Still working on my big rainbow blanket. I feel like I have always knitted this and will always be knitting it... @knitting
@RandomYarning @knitting Simply stunning. A friend of mine and I have been talking about learning to knit. How long have you been doing this?
@knitting @likewise @RandomYarning if you are left handed, learning to knit can be challenging as 99% of tutorials and videos assume right-handedness. If not, the trick is to look at a few different learning paths until you find the one that works for you.
@rlux @knitting @likewise @RandomYarning Or you can do what my left-handed grandmother did, decide that knitting is not, in fact, a handed activity, and then learn the so-called right-handed method.

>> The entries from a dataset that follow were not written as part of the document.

(** Replace the bucket of one class. *)
Definition set_bucket (ty : ResourceType) (l : list (carrier ty))
    (r : forall ty' : ResourceType, list (carrier ty')) (ty' : ResourceType)
  : list (carrier ty') :=
  match decide (ty = ty') with
  | left e => eq_rect ty (fun t => list (carrier t)) l ty' e
  | right _ => r ty'
  end.

Module InMemoryRepository.
Definition t := RepositoryInstance.

(** [self.repo[type(resource)].append(resource)]; the class of the
    resource is passed along with it. *)
Definition add (self : t) (ty : ResourceType) (resource : carrier ty)
  : M unit :=
  modify (fun s => set_repo (set_bucket ty (repo s ty ++ [resource]) (repo s)) s).

Definition get (self : t) (resource_type : ResourceType)
    (filters : Filters) : M (option (carrier resource_type)) :=
  fun s => (s, next_match s resource_type filters (repo s resource_type)).

Definition list_all (self : t) (resource_type : ResourceType)
    (filters : Filters) : M (list (carrier resource_type)) :=
  fun s => (s, every_match s resource_type filters (repo s resource_type)).

Definition clear (self : t) : M unit :=
  modify (set_repo (fun _ => [])).
End InMemoryRepository.

(** ** The PROV document builder ([prov/model.py], [ProvContext]) *)

Definition has_identifier (q : QualifiedName) (r : ProvRecord) : bool :=
  match r with
  | Element e => bool_decide (qn_uri (el_identifier e) = qn_uri q)
  | Relation rel =>
      match rel_identifier rel with
      | Some q' => bool_decide (qn_uri q' = qn_uri q)
      | None => false
      end
  end.

(** [add_element]: with [check_exists] a record already carrying the
    identifier is kept and nothing is added; otherwise [new_record] appends
    the element. The record it returns is not used by any builder. *)
Definition add_element {A : Type} `{ToProv A} (rt : Runtime) (dataclass_instance : A)
    (check_exists : bool) (document : ProvDocument) : ProvDocument :=
  let element := to_prov rt dataclass_instance in
  if check_exists && existsb (has_identifier (el_identifier element)) document
  then document
  else document ++ [Element element].

(** The type assertion that [add_asserted_type(PROV["Revision"])] adds. *)
Definition revision_type : string * AttrValue := (PROV_TYPE, AQName (PROV "Revision")).

(** [add_relation]: one relation record, identified by
    [relation:<source>:<target>] unless it is a specialization or a
    membership; a [ProvRevision] is recorded as a derivation that asserts
    the type [prov:Revision]. *)
Definition add_relation {A B : Type} `{ToProv A} `{ToProv B} (rt : Runtime)
    (source_dataclass_instance : A) (target_dataclass_instance : B)
    (relationship_type : ProvRelation) (attributes : option Attributes)
    (document : ProvDocument) : ProvDocument :=
  let attributes := match attributes with Some a => a | None => [] end in
  let source := to_prov rt source_dataclass_instance in
  let target := to_prov rt target_dataclass_instance in
  let identifier :=
    match relationship_type with
    | ProvSpecialization | ProvMembership => None
    | _ =>
        Some {| qn_namespace := DEFAULT_NAMESPACE;
                qn_localpart := "relation:" +:+ qn_str (el_identifier source)
                                +:+ ":" +:+ qn_str (el_identifier target) |}
    end in
  let asserted :=
    match relationship_type with
    | ProvRevision => [revision_type]
    | _ => []
    end in
  document ++
    [Relation {| rel_prov_type := relation_prov_type relationship_type;
                 rel_identifier := identifier;
                 rel_source := source;
                 rel_target := target;
                 rel_attributes := attributes ++ asserted |}].

(** Sequencing of document updates, and the [for] loops of the builders. *)
Definition Step := ProvDocument -> ProvDocument.

Definition seq_steps (steps : list Step) : Step :=
  fun document => fold_left (fun d step => step d) steps document.

Definition for_steps {A : Type} (l : list A) (body : A -> Step) : Step :=
  fun document => fold_left (fun d x => body x d) l document.

Definition when_some {A : Type} (o : option A) (body : A -> Step) : Step :=
  match o with
  | Some a => body a
  | None => fun document => document
  end.

Definition time_and_role (t : datetime) (role : string) : option Attributes :=
  Some [(PROV_ATTR_TIME, ATime t); (PROV_ROLE, AStr role)].

(** ** The sub-model builders ([prov/model.py])

    Every [Model] starts from an empty document. A builder reads the list
    objects of the revisions it is given in the state [s] in which it runs. *)

(** The block [# Add `PipelineChange`, parent `PipelineChange`, and relation],
    the same in the five pipeline-change builders. *)
Definition change_and_parent (rt : Runtime) (pipeline_change : PipelineChange.t)
    (parent_pipeline_change : option PipelineChange.t) : Step :=
  seq_steps
    [add_element rt pipeline_change false;
     when_some parent_pipeline_change (fun parent =>
       seq_steps
         [add_element rt parent false;
          add_relation rt pipeline_change parent ProvCommunication None])].

(** The blocks [# Add `PipelineVersionRevision`, corresponding
    `OperatorRevision` and `Connection` members, and relations] and
    [# Add `PipelineVersion`, parent `PipelineVersionRevision`, and relations],
    the same in the five pipeline-change builders. *)
Definition revision_and_members (rt : Runtime) (s : State)
    (pipeline_change : PipelineChange.t)
    (parent_pipeline_version_revision : option PipelineVersionRevision.t) : Step :=
  let pipeline_version_revision := PipelineChange.pipeline_version_revision pipeline_change in
  seq_steps
    [add_element rt pipeline_version_revision false;
     for_steps (operators_of s pipeline_version_revision) (fun operator_revision =>
       seq_steps
         [add_element rt operator_revision false;
          add_relation rt pipeline_version_revision operator_revision ProvMembership None]);
     for_steps (connections_of s pipeline_version_revision) (fun connection =>
       seq_steps
         [add_element rt connection false;
          add_relation rt pipeline_version_revision connection ProvMembership None]);
     add_relation rt pipeline_version_revision pipeline_change ProvGeneration
       (time_and_role (PipelineChange.time pipeline_change)
          ProvRole.CREATED_PIPELINE_VERSION_REVISION);
     add_element rt (PipelineVersionRevision.pipeline_version pipeline_version_revision) false;
     add_relation rt pipeline_version_revision
       (PipelineVersionRevision.pipeline_version pipeline_version_revision)
       ProvSpecialization None;
     when_some parent_pipeline_version_revision (fun parent =>
       seq_steps
         [add_element rt parent false;
          add_relation rt pipeline_version_revision parent ProvRevision None;
          add_relation rt pipeline_change parent ProvUsage
            (time_and_role (PipelineChange.time pipeline_change)
               ProvRole.USED_PARENT_PIPELINE_VERSION_REVISION)])].

(** The loop [# Add operator parameters and relations]. *)
Definition parameters_of (rt : Runtime) (operator_revision : OperatorRevision.t) : Step :=
  for_steps (OperatorRevision.parameters operator_revision) (fun parameter =>
    seq_steps
      [add_element rt parameter false;
       add_relation rt operator_revision parameter ProvMembership None]).

(** A subclass whose constructor requires [operator_revision] (or
    [connection]) was given [None]: the attribute access on it fails. *)
Definition required {A : Type} (o : option A) : exn + A :=
  match o with
  | Some a => inr a
  | None => inl AttributeError
  end.

Module PipelineVersionCreationModel.
Definition build (rt : Runtime) (s : State)
    (pipeline_version_creation : PipelineVersionCreation.t)
    (parent_pipeline_version_revision : option PipelineVersionRevision.t)
    (parent_pipeline_version_creation : option PipelineVersionCreation.t)
  : exn + ProvDocument :=
  let pipeline_version_revision :=
    PipelineVersionCreation.pipeline_version_revision pipeline_version_creation in
  let pipeline_version :=
    PipelineVersionRevision.pipeline_version pipeline_version_revision in
  let time := PipelineVersionCreation.time pipeline_version_creation in
  let document :=
    seq_steps
      [add_element rt pipeline_version_creation false;
       when_some parent_pipeline_version_creation (fun parent =>
         seq_steps
           [add_element rt parent false;
            add_relation rt pipeline_version_creation parent ProvCommunication None]);
       add_element rt pipeline_version_revision false;
       for_steps (operators_of s pipeline_version_revision) (fun operator_revision =>
         seq_steps
           [add_element rt operator_revision false;
            add_relation rt pipeline_version_revision operator_revision
              ProvMembership None;
            add_element rt (OperatorRevision.operator operator_revision) false;
            add_relation rt operator_revision
              (OperatorRevision.operator operator_revision) ProvSpecialization None]);
       for_steps (connections_of s pipeline_version_revision) (fun connection =>
         seq_steps
           [add_element rt connection false;
            add_relation rt pipeline_version_revision connection ProvMembership None]);
       add_relation rt pipeline_version_revision pipeline_version_creation
         ProvGeneration
         (time_and_role time ProvRole.CREATED_PIPELINE_VERSION_REVISION);
       when_some parent_pipeline_version_revision (fun parent =>
         seq_steps
           [add_element rt parent false;
            add_relation rt pipeline_version_revision parent ProvDerivation None;
            add_relation rt pipeline_version_creation parent ProvUsage
              (time_and_role time ProvRole.USED_PARENT_PIPELINE_VERSION_REVISION)]);
       add_element rt pipeline_version false;
       add_relation rt pipeline_version_revision pipeline_version
         ProvSpecialization None;
       add_relation rt pipeline_version pipeline_version_creation ProvGeneration
         (time_and_role time ProvRole.CREATED_PIPELINE_VERSION)]
      [] in
  match parent_pipeline_version_creation with
  | None => inr document
  | Some parent_creation =>
      let parent_pipeline_version :=
        PipelineVersionRevision.pipeline_version
          (PipelineVersionCreation.pipeline_version_revision parent_creation) in
      match required parent_pipeline_version_revision with
      | inl e => inl e
      | inr parent_revision =>
          inr (seq_steps
                 [add_element rt parent_pipeline_version false;
                  add_relation rt parent_revision parent_pipeline_version
                    ProvSpecialization None;
                  add_relation rt pipeline_version parent_pipeline_version
                    ProvDerivation None;
                  add_relation rt pipeline_version_creation parent_pipeline_version
                    ProvUsage
                    (time_and_role time ProvRole.USED_PARENT_PIPELINE_VERSION)]
                 document)
      end
  end.
End PipelineVersionCreationModel.

Module OperatorCreationModel.
Definition build (rt : Runtime) (s : State) (pipeline_change : PipelineChange.t)
    (parent_pipeline_change : option PipelineChange.t)
    (parent_pipeline_version_revision : option PipelineVersionRevision.t)
  : exn + ProvDocument :=
  match required (PipelineChange.operator_revision pipeline_change) with
  | inl e => inl e
  | inr operator_revision =>
      inr (seq_steps
             [change_and_parent rt pipeline_change parent_pipeline_change;
              add_element rt operator_revision false;
              add_relation rt operator_revision pipeline_change ProvGeneration
                (time_and_role (PipelineChange.time pipeline_change)
                   ProvRole.CREATED_OPERATOR);
              add_element rt (OperatorRevision.operator operator_revision) false;
              add_relation rt operator_revision
                (OperatorRevision.operator operator_revision) ProvSpecialization None;
              parameters_of rt operator_revision;
              revision_and_members rt s pipeline_change
                parent_pipeline_version_revision]
             [])
  end.
End OperatorCreationModel.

She nearly took my head off when I suggested knitting was a handed activity, and pointed out both hands have an important role to play. She knit for over 70 years. She taught right-handed me; we knit the same way ("cottage" or "factory" knitting).
@eyrea @rlux @knitting @likewise @RandomYarning This. This is how I taught knitting, too. It's an activity that uses both hands, and in the beginning, it can be awkward for any student. With practice, it gets smoother as your hands and brain figure out how to fine tune the movements to match your needs. That could mean anything from which hand is dominant to wrist mobility to arthritis.
@tarasovich @eyrea @rlux @knitting @likewise @RandomYarning I have always been slow and awkward at purl stitch, so recently when I should be doing a whole row of purl instead I have tended to keep the work in my right hand and knit it "left-handed" back onto the left needle.
@yarnhobbit You can think about how when you're working in the round, you knit every row to get stockinette, but when you're working flat you alternate rows of knits and purls. The two stitches are just the same thing but on opposite sides of the needle.